# [Task to complete]
If a line of the listing contains the string "reservatorioStatus", return that line.
^^^^^^^^
(** X9.  Once a snapshot is stored the reservoir status is never
    "Carregando...": it is "Com água" exactly when the raw water level is a
    number strictly above 20, and "Sem água" otherwise, also when the level
    is absent, [NaN] or exactly 20. *)
Theorem reservoir_status_threshold (sens : option SensorData)
        (raw : option number) :
  let status := reservatorioStatus (Some (processData sens raw)) in
  (status = "Com água"%string <-> exists q, raw = Some (Fin q) /\ 20 < q) /\
  (status = "Com água"%string \/ status = "Sem água"%string) /\
  reservatorioStatus (Some (processData sens (Some (Fin 20)))) =
  "Sem água"%string /\
  reservatorioStatus (Some (processData sens None)) = "Sem água"%string.
Proof.
  cbv zeta. split; [|split; [|split; reflexivity]].
  - unfold reservatorioStatus, processData, agua_acima. cbn.
    destruct raw as [[|q]|]; cbn.
    + split; [discriminate | intros (q & H & _); discriminate].
    + destruct (Qle_bool q 20) eqn:E; cbn.
      * split; [discriminate|]. intros (q' & H & Hlt). inversion H; subst.
        apply Qle_bool_iff in E. lra.
      * split; [|reflexivity]. intros _. exists q. split; [reflexivity|].
        assert (~ q <= 20) by (rewrite <- Qle_bool_iff; congruence). lra.
    + split; [discriminate | intros (q & H & _); discriminate].
  - unfold reservatorioStatus, processData. cbn.
    destruct (agua_acima raw); auto.
Qed.
Lemma cbind_Ok {S E A B} (m : cprog S E A) (k : A -> cprog S E B) s a s' :
  m s = Some (Ok a, s') -> cbind m k s = k a s'.
Proof. intros H. unfold cbind. by rewrite H. Qed.
Lemma cbind_Err {S E A B} (m : cprog S E A) (k : A -> cprog S E B) s e s' :
  m s = Some (Err e, s') -> cbind m k s = Some (Err e, s').
Proof. intros H. unfold cbind. by rewrite H. Qed.

(** ** Machine integers

    A [w]-bit unsigned integer is a [Z] in [0 .. 2^w - 1]; a [w]-bit signed one a [Z] in
    [-2^(w-1) .. 2^(w-1) - 1]. The checked, saturating and wrapping operations are
    written with those bounds. *)
Definition U16_MAX : Z := 65535.
Definition U32_MAX : Z := 4294967295.
Definition U64_MAX : Z := 18446744073709551615.
Definition U128_MAX : Z := 340282366920938463463374607431768211455.
Definition I128_MAX : Z := 170141183460469231731687303715884105727.
Definition I128_MIN : Z := -170141183460469231731687303715884105728.
Definition I32_MAX : Z := 2147483647.
Definition I32_MIN : Z := -2147483648.
(** [usize] on the 64-bit targets the program builds for. *)
Definition USIZE_MAX : Z := U64_MAX.

Definition in_range (lo hi x : Z) : bool := (lo <=? x) && (x <=? hi).

Definition checked (lo hi x : Z) : option Z :=
  if in_range lo hi x then Some x else None.

Definition checked_add_u64 (x y : Z) : option Z := checked 0 U64_MAX (x + y).
Definition checked_add_usize (x y : Z) : option Z := checked 0 USIZE_MAX (x + y).
Definition saturating_add_u64 (x y : Z) : Z := Z.min U64_MAX (x + y).
Definition saturating_sub_u64 (x y : Z) : Z := Z.max 0 (x - y).
Definition saturating_add_usize (x y : Z) : Z := Z.min USIZE_MAX (x + y).
Definition saturating_sub_usize (x y : Z) : Z := Z.max 0 (x - y).
(** [as u32] and [as u64]. *)
Definition as_u32 (x : Z) : Z := x mod 2 ^ 32.
Definition as_u64 (x : Z) : Z := x mod 2 ^ 64.
Definition wrapping_add_u64 (x y : Z) : Z := (x + y) mod 2 ^ 64.
Definition wrapping_add_u32 (x y : Z) : Z := (x + y) mod 2 ^ 32.
Definition wrapping_mul_u64 (x y : Z) : Z := (x * y) mod 2 ^ 64.
Definition checked_add_i128 (x y : Z) : option Z := checked I128_MIN I128_MAX (x + y).
Definition checked_mul_i128 (x y : Z) : option Z := checked I128_MIN I128_MAX (x * y).
Definition checked_neg_i128 (x : Z) : option Z := checked I128_MIN I128_MAX (- x).
Definition checked_pow_i128 (x : Z) (n : Z) : option Z := checked I128_MIN I128_MAX (x ^ n).
Definition checked_mul_u128 (x y : Z) : option Z := checked 0 U128_MAX (x * y).
Definition checked_pow_u128 (x : Z) (n : Z) : option Z := checked 0 U128_MAX (x ^ n).

(** ** Bytes and text

    A [&[u8]] and a Rust [String]/[&str] (its UTF-8 bytes) are lists of bytes [0..255];
    [.len()] is the number of bytes. *)
Abbreviation bytes := (list Z).

(** A source literal, as bytes: [lit "slug"] is [b"slug"]. *)
Definition lit (s : String.string) : bytes :=
  map (fun c => Z.of_N (Ascii.N_of_ascii c)) (String.list_ascii_of_string s).
Arguments lit s%_string.

Definition len {A} (l : list A) : Z := Z.of_nat (length l).

Definition is_ascii_digit (b : Z) : bool := in_range 48 57 b.
Definition all_digits (l : bytes) : bool := forallb is_ascii_digit l.

(** The value of a run of ASCII decimal digits, most significant first. *)
Fixpoint digits_val (acc : Z) (l : bytes) : Z :=
  match l with
  | [] => acc
  | d :: rest => digits_val (10 * acc + (d - 48)) rest
  end.

(** [str::parse] for an unsigned integer type of largest value [max]: an optional [+],
    then at least one digit and nothing else, the value in range. *)
Definition parse_unsigned (max : Z) (s : bytes) : option Z :=
  let digits := match s with 43 :: rest => rest | _ => s end in
  if bool_decide (digits = []) || negb (all_digits digits) then None
  else checked 0 max (digits_val 0 digits).

(** [str::parse] for a signed integer type of range [min..max]. *)
Definition parse_signed (min max : Z) (s : bytes) : option Z :=
  let '(sign, digits) :=
    match s with 43 :: rest => (1, rest) | 45 :: rest => (-1, rest) | _ => (1, s) end in
  if bool_decide (digits = []) || negb (all_digits digits) then None
  else checked min max (sign * digits_val 0 digits).

(** [u128::to_string]: the shortest decimal spelling. The fuel is the number of binary
    digits, which is never less than the number of decimal ones. *)
Fixpoint decimal_digits (fuel : nat) (n : Z) : bytes :=
  match fuel with
  | O => []
  | S fuel' => if n <? 10 then [48 + n]
               else decimal_digits fuel' (n / 10) ++ [48 + n mod 10]
  end.
Definition to_decimal (n : Z) : bytes := decimal_digits (S (Z.to_nat (Z.log2 n))) n.

(** [core::str::from_utf8(..).is_ok()]. *)
Definition utf8_cont (b : Z) : bool := in_range 128 191 b.
Fixpoint utf8_valid (l : bytes) : bool :=
  match l with
  | [] => true
  | b0 :: t0 =>
      if in_range 0 127 b0 then utf8_valid t0
      else if in_range 194 223 b0 then
        match t0 with b1 :: t1 => utf8_cont b1 && utf8_valid t1 | [] => false end
      else if in_range 224 239 b0 then
        match t0 with
        | b1 :: b2 :: t2 =>
            in_range (if b0 =? 224 then 160 else 128) (if b0 =? 237 then 159 else 191) b1
            && utf8_cont b2 && utf8_valid t2
        | _ => false
        end
      else if in_range 240 244 b0 then
        match t0 with
        | b1 :: b2 :: b3 :: t3 =>
            in_range (if b0 =? 240 then 144 else 128) (if b0 =? 244 then 143 else 191) b1
            && utf8_cont b2 && utf8_cont b3 && utf8_valid t3
        | _ => false
        end
      else false
  end.

(** [to_le_bytes] of a value of [n] bytes, and [from_le_bytes] of an array. *)
Fixpoint to_le_bytes (n : nat) (v : Z) : bytes :=
  match n with O => [] | S n' => v mod 256 :: to_le_bytes n' (v / 256) end.
Fixpoint from_le_bytes (l : bytes) : Z :=
  match l with [] => 0 | b :: l' => b + 256 * from_le_bytes l' end.

(** Every element is a byte. *)
Definition are_bytes (l : bytes) : bool := forallb (in_range 0 255) l.

(** [slice.get(first..last)]. *)
Definition get_range {A} (first last : Z) (l : list A) : option (list A) :=
  if (first <=? last) && (last <=? len l)
  then Some (take (Z.to_nat (last - first)) (drop (Z.to_nat first) l)) else None.
(** Adding two decimals gives exactly their sum, normalized and inside the grammar;
    nothing is rounded. *)
Theorem checked_add_exact x y g d : decimal_wf x -> decimal_wf y ->
  checked_add_with x y g = Ok d ->
  within_grammar d g /\
  let s := Z.max x.(scale) y.(scale) in
  same_value d (x.(coefficient) * 10 ^ (s - x.(scale)) + y.(coefficient) * 10 ^ (s - y.(scale))) s.
Proof. intros Hx Hy E. by apply checked_add_with_Ok. Qed.

Lemma checked_add_exact_witness :
  let x := {| coefficient := 25; scale := 2 |} in
  let y := {| coefficient := 75; scale := 2 |} in
  let d := {| coefficient := 1; scale := 0 |} in
  within_grammar d (widest_grammar true true) /\
  let s := Z.max x.(scale) y.(scale) in
  same_value d (x.(coefficient) * 10 ^ (s - x.(scale)) + y.(coefficient) * 10 ^ (s - y.(scale))) s.
Proof.
  intros x y d. apply (checked_add_exact x y (widest_grammar true true) d).
  - split; simpl; [bounds; lia|bounds; lia|right; discriminate].
  - split; simpl; [bounds; lia|bounds; lia|right; discriminate].
  - vm_compute. reflexivity.
Defined.

(** The complement [1 - p] of a price is exact and symmetric: it succeeds exactly when
    [p <= 1] and the scale of [p] fits [i128], the result is a price that sums with [p] to
    one, and complementing it again gives back [p]. *)
Theorem complement_exact_and_symmetric p : amount_wf p ->
  let complement q := decimal_complement q unit_price (widest_grammar false false) in
  (is_ok (complement p) = true <-> p.(scale) <= 38 /\ p.(coefficient) <= 10 ^ p.(scale)) /\
  forall q, complement p = Ok q ->
    amount_wf q /\ complement q = Ok p /\
    same_value q (10 ^ p.(scale) - p.(coefficient)) p.(scale).
Proof.
  intros Hp complement. pose proof (complement_cases p Hp) as H. fold (complement p) in H.
  split.
  - destruct (complement p) as [q|e]; simpl.
    + destruct H as ([Hq ?] & ? & ? & E). destruct Hq.
      pose proof (pow10_pos (p.(scale) - q.(scale)) ltac:(lia)). split; [|done].
      intros _. split; [done|]. nia.
    + split; [done|]. lia.
  - intros q E. rewrite E in H. destruct H as (Hq & _ & Hs & Ev). split_and!; [done| |].
    + by apply complement_symmetric.
    + destruct Hq as [[] _]. unfold same_value. rewrite <- Ev.
      rewrite (pow10_split q.(scale) p.(scale)) by lia. ring.
Qed.

Lemma complement_exact_and_symmetric_witness :
  let p := {| coefficient := 37; scale := 2 |} in
  let complement q := decimal_complement q unit_price (widest_grammar false false) in
  (is_ok (complement p) = true <-> p.(scale) <= 38 /\ p.(coefficient) <= 10 ^ p.(scale)) /\
  forall q, complement p = Ok q ->
    amount_wf q /\ complement q = Ok p /\
    same_value q (10 ^ p.(scale) - p.(coefficient)) p.(scale).
Proof.
  intros p. apply (complement_exact_and_symmetric p). split; [|simpl; lia].
  split; simpl; [bounds; lia|bounds; lia|right; discriminate].
Defined.

(** The one normalized decimal whose canonical spelling no grammar reads back: the
    magnitude of [i128::MIN] is parsed before the sign is applied. Only [from_parts] under a
    grammar that allows negatives builds it. *)
Lemma canonical_min_not_parsed :
  from_parts 0 (2 ^ 63) 0 (widest_grammar false true)
    = Ok {| coefficient := I128_MIN; scale := 0 |} /\
  decimal_parse (canonical {| coefficient := I128_MIN; scale := 0 |})
    (widest_grammar false true) = Err CoefficientOverflow.
Proof. split; vm_compute; reflexivity. Qed.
^^^^^^^^
# [Result]
  let status := reservatorioStatus (Some (processData sens raw)) in
  reservatorioStatus (Some (processData sens (Some (Fin 20)))) =
  reservatorioStatus (Some (processData sens None)) = "Sem água"%string.
  - unfold reservatorioStatus, processData, agua_acima. cbn.
  - unfold reservatorioStatus, processData. cbn.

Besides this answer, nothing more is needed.